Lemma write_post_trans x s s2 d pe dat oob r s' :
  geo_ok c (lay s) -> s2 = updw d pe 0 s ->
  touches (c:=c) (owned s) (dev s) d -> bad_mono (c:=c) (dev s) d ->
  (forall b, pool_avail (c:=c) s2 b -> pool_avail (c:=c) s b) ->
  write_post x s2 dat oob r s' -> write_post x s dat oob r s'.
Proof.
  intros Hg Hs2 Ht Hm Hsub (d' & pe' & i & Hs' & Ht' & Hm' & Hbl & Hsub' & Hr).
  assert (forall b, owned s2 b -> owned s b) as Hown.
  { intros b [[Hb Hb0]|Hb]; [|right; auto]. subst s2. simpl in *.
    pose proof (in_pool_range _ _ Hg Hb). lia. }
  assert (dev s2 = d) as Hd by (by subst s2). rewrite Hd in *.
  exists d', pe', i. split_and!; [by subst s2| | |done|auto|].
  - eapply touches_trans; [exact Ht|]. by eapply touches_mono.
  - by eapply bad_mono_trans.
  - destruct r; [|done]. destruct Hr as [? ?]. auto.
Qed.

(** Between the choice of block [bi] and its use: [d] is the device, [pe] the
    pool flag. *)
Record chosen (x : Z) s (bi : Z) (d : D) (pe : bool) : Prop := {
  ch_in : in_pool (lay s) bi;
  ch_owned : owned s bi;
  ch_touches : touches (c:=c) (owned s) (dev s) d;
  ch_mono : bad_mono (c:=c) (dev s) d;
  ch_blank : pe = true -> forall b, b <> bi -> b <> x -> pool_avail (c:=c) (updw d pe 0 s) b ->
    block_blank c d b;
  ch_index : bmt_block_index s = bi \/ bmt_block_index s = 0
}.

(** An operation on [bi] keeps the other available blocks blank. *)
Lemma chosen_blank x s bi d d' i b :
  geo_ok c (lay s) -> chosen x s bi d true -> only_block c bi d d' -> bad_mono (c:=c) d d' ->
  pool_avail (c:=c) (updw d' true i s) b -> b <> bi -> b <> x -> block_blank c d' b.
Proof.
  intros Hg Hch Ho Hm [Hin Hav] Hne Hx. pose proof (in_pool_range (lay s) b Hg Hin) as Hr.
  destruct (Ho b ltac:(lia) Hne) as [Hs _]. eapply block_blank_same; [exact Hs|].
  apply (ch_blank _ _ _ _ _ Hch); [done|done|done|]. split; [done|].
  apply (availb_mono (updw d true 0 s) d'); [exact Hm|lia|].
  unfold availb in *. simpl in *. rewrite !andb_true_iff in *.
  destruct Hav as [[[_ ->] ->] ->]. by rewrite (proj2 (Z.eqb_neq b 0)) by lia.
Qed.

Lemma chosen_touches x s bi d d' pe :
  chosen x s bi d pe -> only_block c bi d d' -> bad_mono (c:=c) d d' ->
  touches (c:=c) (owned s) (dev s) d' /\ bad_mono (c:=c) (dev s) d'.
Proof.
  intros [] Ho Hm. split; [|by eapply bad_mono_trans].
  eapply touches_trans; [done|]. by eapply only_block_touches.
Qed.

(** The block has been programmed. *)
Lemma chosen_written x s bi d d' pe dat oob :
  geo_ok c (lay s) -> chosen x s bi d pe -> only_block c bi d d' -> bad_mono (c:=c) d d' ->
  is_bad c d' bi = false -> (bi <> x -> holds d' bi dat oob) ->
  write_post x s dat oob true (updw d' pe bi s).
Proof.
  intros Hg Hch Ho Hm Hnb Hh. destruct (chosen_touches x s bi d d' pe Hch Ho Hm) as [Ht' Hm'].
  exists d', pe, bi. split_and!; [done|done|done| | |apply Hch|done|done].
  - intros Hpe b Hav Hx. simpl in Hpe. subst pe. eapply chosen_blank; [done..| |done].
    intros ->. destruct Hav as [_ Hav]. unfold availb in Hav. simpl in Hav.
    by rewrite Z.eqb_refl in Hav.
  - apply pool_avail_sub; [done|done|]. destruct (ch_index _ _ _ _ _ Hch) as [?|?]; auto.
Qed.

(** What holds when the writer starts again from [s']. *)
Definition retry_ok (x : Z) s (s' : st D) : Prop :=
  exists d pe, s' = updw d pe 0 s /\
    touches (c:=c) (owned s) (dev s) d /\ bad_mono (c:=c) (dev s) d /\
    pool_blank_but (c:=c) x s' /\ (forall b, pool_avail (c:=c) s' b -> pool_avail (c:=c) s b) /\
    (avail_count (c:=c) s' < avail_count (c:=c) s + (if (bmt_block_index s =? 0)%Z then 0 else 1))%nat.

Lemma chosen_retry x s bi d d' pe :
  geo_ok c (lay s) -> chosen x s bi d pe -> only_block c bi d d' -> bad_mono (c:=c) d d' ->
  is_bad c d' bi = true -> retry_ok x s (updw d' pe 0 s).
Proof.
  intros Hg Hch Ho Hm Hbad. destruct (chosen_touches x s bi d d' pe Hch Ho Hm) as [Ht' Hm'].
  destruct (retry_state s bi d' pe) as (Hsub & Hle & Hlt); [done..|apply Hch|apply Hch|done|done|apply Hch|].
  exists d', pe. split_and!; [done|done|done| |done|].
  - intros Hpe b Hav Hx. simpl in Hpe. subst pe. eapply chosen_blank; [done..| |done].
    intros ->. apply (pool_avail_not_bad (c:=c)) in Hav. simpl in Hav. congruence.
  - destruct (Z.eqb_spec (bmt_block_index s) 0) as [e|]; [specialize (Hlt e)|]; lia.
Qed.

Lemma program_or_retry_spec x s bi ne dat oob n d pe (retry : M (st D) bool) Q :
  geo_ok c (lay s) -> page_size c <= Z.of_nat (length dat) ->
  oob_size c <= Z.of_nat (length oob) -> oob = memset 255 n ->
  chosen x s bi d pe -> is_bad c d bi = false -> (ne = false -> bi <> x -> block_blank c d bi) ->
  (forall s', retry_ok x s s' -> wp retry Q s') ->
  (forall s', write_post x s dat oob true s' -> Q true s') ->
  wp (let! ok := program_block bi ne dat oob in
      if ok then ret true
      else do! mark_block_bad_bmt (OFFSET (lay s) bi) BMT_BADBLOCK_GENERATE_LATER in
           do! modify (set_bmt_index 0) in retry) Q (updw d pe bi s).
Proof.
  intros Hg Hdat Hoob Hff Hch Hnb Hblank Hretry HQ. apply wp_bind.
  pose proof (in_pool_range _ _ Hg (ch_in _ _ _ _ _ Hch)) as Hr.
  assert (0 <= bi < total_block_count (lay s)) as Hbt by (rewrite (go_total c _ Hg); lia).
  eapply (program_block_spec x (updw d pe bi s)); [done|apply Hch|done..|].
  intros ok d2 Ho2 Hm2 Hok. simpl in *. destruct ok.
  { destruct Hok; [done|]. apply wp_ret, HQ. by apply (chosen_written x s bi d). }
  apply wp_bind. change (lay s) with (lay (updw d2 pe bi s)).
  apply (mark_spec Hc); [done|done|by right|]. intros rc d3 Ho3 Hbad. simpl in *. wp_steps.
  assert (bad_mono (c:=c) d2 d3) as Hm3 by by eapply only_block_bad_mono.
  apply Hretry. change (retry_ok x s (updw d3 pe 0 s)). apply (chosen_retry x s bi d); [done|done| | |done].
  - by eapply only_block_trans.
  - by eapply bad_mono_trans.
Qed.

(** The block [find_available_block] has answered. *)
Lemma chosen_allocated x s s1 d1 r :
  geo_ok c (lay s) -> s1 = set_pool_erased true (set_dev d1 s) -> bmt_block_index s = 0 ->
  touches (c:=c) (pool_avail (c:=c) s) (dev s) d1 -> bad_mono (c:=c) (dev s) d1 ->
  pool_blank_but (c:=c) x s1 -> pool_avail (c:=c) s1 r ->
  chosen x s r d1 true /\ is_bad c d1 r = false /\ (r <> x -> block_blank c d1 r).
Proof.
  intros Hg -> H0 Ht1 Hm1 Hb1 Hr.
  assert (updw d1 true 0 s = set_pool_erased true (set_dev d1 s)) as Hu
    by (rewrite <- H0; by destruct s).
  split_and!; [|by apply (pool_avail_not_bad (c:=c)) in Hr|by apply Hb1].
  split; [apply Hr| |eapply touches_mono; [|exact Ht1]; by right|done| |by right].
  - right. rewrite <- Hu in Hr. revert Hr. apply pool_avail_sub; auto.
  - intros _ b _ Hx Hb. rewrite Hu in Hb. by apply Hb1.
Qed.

> _YOUR ASSIGNMENT_
Using the material, show each line where the string "pose" can be found.

> _SOLUTION_
    pose proof (in_pool_range _ _ Hg Hb). lia. }
  intros Hg Hch Ho Hm [Hin Hav] Hne Hx. pose proof (in_pool_range (lay s) b Hg Hin) as Hr.
  pose proof (in_pool_range _ _ Hg (ch_in _ _ _ _ _ Hch)) as Hr.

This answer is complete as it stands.